God Chose Me to Be Wise

I believe in something that brings positive outcome. In one case, it's college. I have decided not to attend a college when I am unsure, and especially when my gut is telling me it's a bad idea! My heart is whispering for me to be patient. If God wishes for me to go to college, He will lead me in that direction and let me know where I will go and what for. It was a worry-until I gave it to my God, and it will stay with him. I personally think it is a waste of time, to go to college cutting hair and doing makeup (what I thought of doing) just because I'm "suppose to", it's the "normal thing to do", and if you don't, you stay behind and live in mommy and daddy's house. Hmm...what a stereotype! I stand against it. In some cases that is true, but in mine, I don't think so. If I did however find a career, it would be guided by God, and it would need to be something that involved my King, an environment where I could express myself and feed others hope. Otherwise I would not be happy about it. Mind you, this is my opinion on attending college coming right out of high school.

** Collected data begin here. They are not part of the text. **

Lemma round_class s m e :
  0 <= m -> e <= fexp (Zdigits2 m + e) ->
  let r := binary_round_aux prec emax s m e loc_Exact in
  r = S754_zero s
  \/ (exists m' e', r = S754_finite s m' e' /\ valid r)
  \/ r = S754_infinity s.
Proof.
  intros Hm Hc r.
  destruct (round_spec s m e Hm Hc) as (a & Hq & Ha & HE & _ & E).
  fold r in E.
  destruct (encode_class s a _ _ Hq Ha HE)
    as [[_ E'] | [(m' & e' & E' & V & _) | [E' _]]]; rewrite E' in E.
  - now left.
  - right; left. exists m', e'. split; [exact E |]. rewrite E. exact V.
  - now right; right.
Qed.

Lemma encode_vle a1 c1 q1 a2 c2 q2 :
  0 <= q1 -> q1 <= a1 <= q1 + 1 -> fexp (Zdigits2 q1 + c1) = c1 ->
  0 <= q2 -> q2 <= a2 <= q2 + 1 -> fexp (Zdigits2 q2 + c2) = c2 ->
  (IZR a1 * bpow c1 <= IZR a2 * bpow c2)%R ->
  vle (encode false a1 c1) (encode false a2 c2).
Proof.
  intros Hq1 Ha1 HE1 Hq2 Ha2 HE2 Hle.
  destruct (encode_class false a1 c1 q1 Hq1 Ha1 HE1)
    as [[-> ->] | [(m1 & e1 & -> & _ & EV1 & Hlt1) | [-> Hge1]]];
  destruct (encode_class false a2 c2 q2 Hq2 Ha2 HE2)
    as [[-> ->] | [(m2 & e2 & -> & _ & EV2 & Hlt2) | [-> Hge2]]];
  cbn [vle]; try exact I; rewrite ?F2R_pos; cbn [F2R].
  - lra.
  - pose proof (value_pos m2 e2). lra.
  - pose proof (value_pos m1 e1). lra.
  - lra.
  - pose proof (bpow_pos 1024). lra.
  - lra.
Qed.

(** Rounding is monotone: the larger exact value gives the larger
    float. *)
Lemma round_mono m1 e1 m2 e2 :
  0 < m1 -> 0 < m2 ->
  e1 <= fexp (Zdigits2 m1 + e1) -> e2 <= fexp (Zdigits2 m2 + e2) ->
  (IZR m1 * bpow e1 <= IZR m2 * bpow e2)%R ->
  vle (binary_round_aux prec emax false m1 e1 loc_Exact)
      (binary_round_aux prec emax false m2 e2 loc_Exact).
Proof.
  intros Hm1 Hm2 Hc1 Hc2 Hle.
  destruct (round_spec false m1 e1 ltac:(lia) Hc1)
    as (a1 & Hq1 & Ha1 & HE1 & Hn1 & ->).
  destruct (round_spec false m2 e2 ltac:(lia) Hc2)
    as (a2 & Hq2 & Ha2 & HE2 & Hn2 & ->).
  apply (encode_vle a1 _ _ a2 _ _ Hq1 Ha1 HE1 Hq2 Ha2 HE2).
  apply rounded_value_mono; assumption.
Qed.
(** * Value marshalling of playwright/js_handle.py

    A shallow embedding of [serialize_value], [serialize_argument],
    [parse_value] and [parse_result], and the properties of the wire format
    proved about them. *)

From Stdlib Require Import ZArith List String Ascii Bool Lia.
From Stdlib Require Import Floats.SpecFloat.
Import ListNotations.
#[local] Set Warnings "-register-all".
Open Scope string_scope.
Open Scope Z_scope.

(** ** Python values *)

Module Py.

(** The exceptions the two functions can end in: [Error] is
    [playwright.helper.Error]; the other two are the builtins raised by
    subscripting, iterating and [datetime.fromisoformat]. *)
Inductive exn : Type :=
| Error (msg : string)
| TypeError
| ValueError.

Inductive outcome (A : Type) : Type :=
| Return (a : A)
| Raise (e : exn).
Arguments Return {A} a.
Arguments Raise {A} e.

(** A [Channel] is the object behind [JSHandle._channel]; there is one per
    remote object, identified by its guid. *)
Record Channel : Type := mkChannel { guid : string }.

Record JSHandle : Type := mkJSHandle { _channel : Channel; _preview : string }.

(** [datetime.datetime]: the calendar fields and [utcoffset()], [None] for a
    naive value, otherwise the offset from UTC in microseconds. *)
Record datetime : Type := mkDatetime {
  year : Z; month : Z; day : Z;
  hour : Z; minute : Z; second : Z; microsecond : Z;
  utcoffset : option Z
}.
(** The last non-empty piece of a path. *)
Definition lastSegment (path : string) : option string :=
  last (filter (fun p => truthy p) (splitOn (fun c => Ascii.eqb c "/") path)).

(** X22. Two URLs whose paths end in the same piece get the same identifier,
    whatever their hosts, their queries and the rest of their paths, as
    long as that piece keeps a character of the slug alphabet. *)
Theorem stableId_is_the_last_path_segment (h : Host) (u1 u2 t1 t2 seg : string) p1 p2 :
  truthy u1 = true -> truthy u2 = true ->
  URL_parse h u1 = Some p1 -> URL_parse h u2 = Some p2 ->
  lastSegment (pathname p1) = Some seg -> lastSegment (pathname p2) = Some seg ->
  truthy (sfilter isSlugChar seg) = true ->
  stableIdFromURLorTitle h (Some u1) t1 = slice0 80 (sfilter isSlugChar seg) /\
  stableIdFromURLorTitle h (Some u2) t2 = stableIdFromURLorTitle h (Some u1) t1.
Proof.
  intros Hu1 Hu2 Hp1 Hp2 Hs1 Hs2 Hslug.
  assert (Hone : forall u t p, truthy u = true -> URL_parse h u = Some p ->
                   lastSegment (pathname p) = Some seg ->
                   stableIdFromURLorTitle h (Some u) t = slice0 80 (sfilter isSlugChar seg)).
  { intros u t p Hu Hp Hs. unfold stableIdFromURLorTitle, orNull. rewrite Hu, Hp.
    unfold lastSegment in Hs. rewrite Hs.
    assert (Hseg : truthy seg = true) by (destruct seg; [discriminate Hslug | reflexivity]).
    unfold orElse. rewrite Hseg, Hseg.
    destruct (sfilter isSlugChar seg) as [|c r] eqn:E; [discriminate Hslug|]. reflexivity. }
  rewrite (Hone u1 t1 p1), (Hone u2 t2 p2) by assumption. split; reflexivity.
Qed.

(** A host whose URL parser takes the text after the first single slash
    as the path. *)
Definition pathHost : Host :=
  {| sha256 := fun s => s;
     URL_parse := fun u =>
       match splitOn (fun c => Ascii.eqb c "/") u with
       | _ :: _ :: _ :: rest => Some {| pathname := "/" +:+ join "/" rest; searchParams := "" |}
       | _ => None
       end;
     Date_parse := fun _ => None;
     clock := fun _ => 0 |}.

Lemma stableId_is_the_last_path_segment_witness :
  stableIdFromURLorTitle pathHost (Some "https://a.example/en/notice-7") "A"
  = slice0 80 (sfilter isSlugChar "notice-7") /\
  stableIdFromURLorTitle pathHost (Some "https://b.example/archive/2024/notice-7/") "B"
  = stableIdFromURLorTitle pathHost (Some "https://a.example/en/notice-7") "A".
Proof.
  apply (stableId_is_the_last_path_segment pathHost
           "https://a.example/en/notice-7" "https://b.example/archive/2024/notice-7/"
           "A" "B" "notice-7"
           {| pathname := "/en/notice-7"; searchParams := "" |}
           {| pathname := "/archive/2024/notice-7/"; searchParams := "" |});
    vm_compute; reflexivity.
Defined.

   Everything I do is carefully done. Even reading books! I use to read fantasy novels, and romance based genres...but I got nothing from it, it was a waste of my time and it put silly ideas in my head that I didn't want there! Clouding my vision and making things look "okay"-which they aren't. Society has a much different outlook on love and romance than God himself does (THE CREATOR OF LOVE AND ROMANCE- h e l l o ). I read books now that I get actual useful knowledge from! Knowledge that I can apply to my life, and to others willing to listen (or not). It wasn't just books I wasted my time on! Magazines, high drama TV shows, movies and basically all the media that surrounded me, I fed of it...it was almost like my media diet! When in actual reality, I was letting the world take away my precious time and it was the perfect distraction to lure me away from a God who just wanted to show that he loved me and that there's better out there..and I'd push him away. I bet that made him really sad inside. Our seconds are ticking by here on this Earth, our moments are disappearing before our eyes and we don't even know it. Trust me. Our time here is shorter than we think...God is coming.
     We have this crazy idea, that we humans can 'create' our own fate and future, which of course includes our soul mate, our friends and the perfect career. When really, we have no say in that! God does. He didn't just make us, stick us on the earth and say, "Okay! Go plan your lives and find your own partner. Make decisions on your own! I made you, now you do the rest". He created us, and we come with a plan and a purpose. Doesn't that sound much better, to know we are being taken care of and somebody actually wants what is best for us? I thought so anyways.God loves you and wants what is best, we are his children after all. Also, he provides long-term happiness! Isn't that great?! No other God could provide that. Right now, I enjoy learning more and more about my King I plan to serve the rest of my days for...and to develop the skills that I can use to win souls for Christ. I am aware of the time I have, and I prefer to use it wisely.